Raw sewage is pouring into rivers and reservoirs, contaminating untold quantities of water people are drinking and bathing in.
People have begun dying in recent days from what scientists suspect is leptospirosis, a bacterial disease spread by animal urine.
20 of its 51 sewage treatment plants are out of service.
Five of its 18 highly toxic waste sites have yet to be inspected.
Toxic ash mounds from power plants carrying heavy metals may be leaching into the water supply.
The Zakat Foundation not only focused its distribution efforts in the capital of San Juan, but also in Loiza, a dangerously deprived area outside the capital city. We have worked in close cooperation with the University Pediatric Hospital; Taller Salud, a community nonprofit helping battered, elderly, and disabled women; and several churches throughout the area to reach communities in need.
A Timeline for Zakat Foundation of America Relief in Puerto Rico
On September 28, just a week after Maria’s 155 mph winds for 30 hours buzz-sawed a 60-mile swath through Puerto Rico, the Zakat Foundation sent your first shipment of 2,000 units of baby food, 400 units of milk, 58 gas cook tops, 50 boxes of medical gloves, 40 gallons of medical alcohol, 40 gallons of medical soap, 30 boxes of wound dressings, and 80 boxes of medical cotton.
On October 9, Zakat Foundation of America Regional Coordinator, Leticia Escamilla arrived in Puerto Rico where she personally assessed the needs and distributed hundreds of badly needed hygiene kits of soap, toothbrushes and toothpaste, feminine products, and shampoo/conditioner.
On October 15, a throng of 150 volunteers bundled more than 1,000 food packages in a 3-hour flurry of selfless, unifying teamwork.

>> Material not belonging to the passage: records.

(** * SP Global report parser: a shallow embedding and its properties

    The development follows [SPGlobal_CombinedParser.py].  Python values are
    modelled as the code uses them:

    - [str] is [string]; the model covers ASCII text (bytes above 127 are
      opaque characters: not white space, not digits, no case);
    - [int] is [Z], [float] is the kernel's binary64 [float];
    - [None] is [option]'s [None];
    - a raised exception is the [Raise] case of [result];
    - an [ET.Element] tree is reduced to what the parser reads from it:
      a worksheet has a name attribute and rows, a row has cells, a cell has
      an optional [ss:Index] attribute and an optional [ss:Data] child.

    The built-ins [float(str)] and [round(x, 1)] are not re-implemented:
    they are the two fields of the class [Builtins], and every statement
    holds for all instances. *)

From Stdlib Require Import ZArith String Ascii List Bool Lia Floats Uint63.
From Stdlib Require Import Permutation.
From stdpp Require Import gmap strings list fin_maps.

Open Scope Z_scope.

(* Decimal float literals denote the nearest binary64 value, as in Python. *)
Set Warnings "-inexact-float".

(** ** Exceptions *)

Inductive exn : Type :=
| ValueError
| KeyError
| IndexError
| AttributeError
| ParseError.

Inductive result (A : Type) : Type :=
| Ok (a : A)
| Raise (e : exn).

Arguments Ok {A} a.
Arguments Raise {A} e.

#[global] Instance exn_eq_dec : EqDecision exn.
Proof. solve_decision. Defined.

#[global] Instance result_eq_dec {A} `{EqDecision A} : EqDecision (result A).
Proof. solve_decision. Defined.

#[global] Instance result_ret : MRet result := fun _ a => Ok a.

#[global] Instance result_bind : MBind result := fun _ _ f m =>
  match m with
  | Ok a => f a
  | Raise e => Raise e
  end.

#[global] Instance result_fmap : FMap result := fun _ _ f m =>
  match m with
  | Ok a => Ok (f a)
  | Raise e => Raise e
  end.

(** [try: body; except Exception: handler] *)
Definition try_except {A} (body : result A) (handler : exn -> result A) : result A :=
  match body with
  | Ok a => Ok a
  | Raise e => handler e
  end.

(** ** Strings *)

Module Str.

(** [str.isspace] on one ASCII character: TAB..CR, FS..US and the space. *)
Definition isspace (c : ascii) : bool :=
  let n := N_of_ascii c in
  ((9 <=? n) && (n <=? 13) || (28 <=? n) && (n <=? 32))%N.

Fixpoint rev_onto (s acc : string) : string :=
  match s with
  | EmptyString => acc
  | String c s' => rev_onto s' (String c acc)
  end.

Definition rev (s : string) : string := rev_onto s EmptyString.

Fixpoint lstrip (s : string) : string :=
  match s with
  | EmptyString => EmptyString
  | String c s' => if isspace c then lstrip s' else s
  end.

Definition rstrip (s : string) : string := rev (lstrip (rev s)).

(** [s.strip()] *)
Definition strip (s : string) : string := rstrip (lstrip s).

(** The white space the number parsers skip: TAB..CR and the space. *)
Definition isspace_c (c : ascii) : bool :=
  let n := N_of_ascii c in
  ((9 <=? n) && (n <=? 13) || (n =? 32))%N.

Fixpoint lstrip_c (s : string) : string :=
  match s with
  | EmptyString => EmptyString
  | String c s' => if isspace_c c then lstrip_c s' else s
  end.

Definition strip_c (s : string) : string := rev (lstrip_c (rev (lstrip_c s))).

Definition upper_char (c : ascii) : ascii :=
  let n := N_of_ascii c in
  if ((97 <=? n) && (n <=? 122))%N then ascii_of_N (n - 32) else c.

(** [s.upper()] *)
Fixpoint upper (s : string) : string :=
  match s with
  | EmptyString => EmptyString
  | String c s' => String (upper_char c) (upper s')
  end.

(** [s.startswith(p)] *)
Definition startswith (p s : string) : bool := String.prefix p s.

(** [s.endswith(p)] *)
Definition endswith (p s : string) : bool := String.prefix (rev p) (rev s).

(** [needle in hay] *)
Fixpoint contains (needle hay : string) : bool :=
  String.prefix needle hay ||
  match hay with
  | EmptyString => false
  | String _ hay' => contains needle hay'
  end.

(** [s.replace(c, '')] for a one-character [c] *)
Fixpoint remove_char (c : ascii) (s : string) : string :=
  match s with
  | EmptyString => EmptyString
  | String d s' => if Ascii.eqb c d then remove_char c s' else String d (remove_char c s')
  end.

Definition drop_first (s : string) : string :=
  match s with
  | EmptyString => EmptyString
  | String _ s' => s'
  end.

(** [s[1:-1]] *)
Definition slice_1_m1 (s : string) : string := rev (drop_first (rev (drop_first s))).

Fixpoint lstrip_char (c : ascii) (s : string) : string :=
  match s with
  | EmptyString => EmptyString
  | String d s' => if Ascii.eqb c d then lstrip_char c s' else s
  end.

(** [s.strip(c)] for a one-character [c] *)
Definition strip_char (c : ascii) (s : string) : string :=
  rev (lstrip_char c (rev (lstrip_char c s))).

(** Truth value of a string: non-empty. *)
Definition truthy (s : string) : bool :=
  match s with
  | EmptyString => false
  | String _ _ => true
  end.

Definition digit_val (c : ascii) : option Z :=
  let n := N_of_ascii c in
  if ((48 <=? n) && (n <=? 57))%N then Some (Z.of_N n - 48) else None.

Definition is_digit (c : ascii) : bool :=
  match digit_val c with Some _ => true | None => false end.

Fixpoint all_digits (s : string) : bool :=
  match s with
  | EmptyString => true
  | String c s' => is_digit c && all_digits s'
  end.

(** [s.isdigit()]: every character is a digit and there is at least one. *)
Definition isdigit (s : string) : bool := truthy s && all_digits s.

(** Digits of an integer literal, where single underscores may separate
    digits; [prev] tells whether the previous character was a digit. *)
Fixpoint int_digits (s : string) (acc : Z) (prev : bool) : option Z :=
  match s with
  | EmptyString => if prev then Some acc else None
  | String c s' =>
      if Ascii.eqb c "_"%char then
        if prev then int_digits s' acc false else None
      else
        match digit_val c with
        | Some d => int_digits s' (10 * acc + d) true
        | None => None
        end
  end.

End Str.

(** [int(s)] on a string: surrounding white space (of the C kind: TAB..CR
    and the space), an optional sign, decimal digits; anything else raises
    [ValueError]. *)
Definition py_int (s : string) : result Z :=
  let s := Str.strip_c s in
  let '(neg, body) :=
    match s with
    | String "-"%char r => (true, r)
    | String "+"%char r => (false, r)
    | _ => (false, s)
    end in
  match Str.int_digits body 0 false with
  | Some n => Ok (if neg then - n else n)
  | None => Raise ValueError
  end.

(** ** The built-ins left abstract *)

Class Builtins : Type := {
  (** [float(s)]; [None] stands for [ValueError] *)
  py_float : string -> option float;
  (** [round(x, 1)] *)
  py_round1 : float -> float
}.

(** ** Spreadsheet elements *)

(** An [ss:Data] element: its [.text]. *)
Record Data : Type := { text : option string }.

(** An [ss:Cell] element: the [ss:Index] attribute and the first [ss:Data]
    child. *)
Record Cell : Type := { Index : option string; data : option Data }.

(** An [ss:Row] element: [findall('ss:Cell')]. *)
Definition Row : Type := list Cell.

(** An [ss:Worksheet] element: the [ss:Name] attribute and
    [findall('.//ss:Row')]. *)
Record Worksheet : Type := { Name : option string; Rows : list Row }.

(** ** Utility functions *)

(** [data_element.text.strip()] when the cell has a data child with
    non-empty text, [None] otherwise. *)
Definition cell_text (cell : Cell) : option string :=
  match data cell with
  | Some d =>
      match text d with
      | Some t => if Str.truthy t then Some (Str.strip t) else None
      | None => None
      end
  | None => None
  end.

(** The column a cell sits in, given the running index: the index
    attribute when there is a non-empty one, else the running index. *)
Definition cell_column (cell : Cell) (current_index : Z) : result Z :=
  match Index cell with
  | Some idx_attr => if Str.truthy idx_attr then py_int idx_attr else Ok current_index
  | None => Ok current_index
  end.

Fixpoint get_cell_data_from (cells : list Cell) (current_index cell_index : Z)
  : result (option string) :=
  match cells with
  | [] => Ok None
  | cell :: cells' =>
      current_index ← cell_column cell current_index;
      if current_index =? cell_index then Ok (cell_text cell)
      else get_cell_data_from cells' (current_index + 1) cell_index
  end.

(** [get_cell_data(row_element, cell_index, ns)]; rows are never [None] at
    the call sites, column indices may be. *)
Definition get_cell_data (row_element : Row) (cell_index : option Z) : result (option string) :=
  match cell_index with
  | None => Ok None
  | Some k => get_cell_data_from row_element 1 k
  end.

(** [clean_numeric(value)]; the only call that can raise inside the [try]
    is [float], whose [ValueError] is turned into [None]. *)
Definition clean_numeric `{Builtins} (value : option string) : option float :=
  match value with
  | None => None
  | Some value =>
      let value := Str.strip value in
      if Str.contains "XXX" (Str.upper value) || String.eqb value "" || String.eqb value "NA"
      then None
      else
        let value :=
          if Str.startswith "(" value && Str.endswith ")" value
          then String "-"%char (Str.slice_1_m1 value)
          else value in
        py_float (Str.remove_char ","%char value)
  end.

Inductive ReportType : Type := Page19 | ScheduleP.

(** The two [if ... in text: return ...] tests on one cell text. *)
Definition report_marker (cell_text : option string) : option ReportType :=
  match cell_text with
  | Some t =>
      if Str.truthy t then
        let text := Str.upper t in
        if Str.contains "EXHIBIT OF PREMIUMS AND LOSSES" text then Some Page19
        else if Str.contains "SCHEDULE P - PART 1" text then Some ScheduleP
        else None
      else None
  | None => None
  end.

(** The inner loop [for i in range(1, 5)] over the remaining columns. *)
Fixpoint report_type_cols (row : Row) (cols : list Z) : result (option ReportType) :=
  match cols with
  | [] => Ok None
  | i :: cols' =>
      cell_text ← get_cell_data row (Some i);
      match report_marker cell_text with
      | Some t => Ok (Some t)
      | None => report_type_cols row cols'
      end
  end.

The packages now ready to be hoisted onto waiting trucks for our upcoming third shipment.
On October 31, Zakat Foundation invited legislators, local leaders, our Latino neighbors, and the media to collectively load and see off our third shipment of life-saving food packages containing rice, broth, pasta, cereals, beans, canned chicken and tuna, granola bars and more.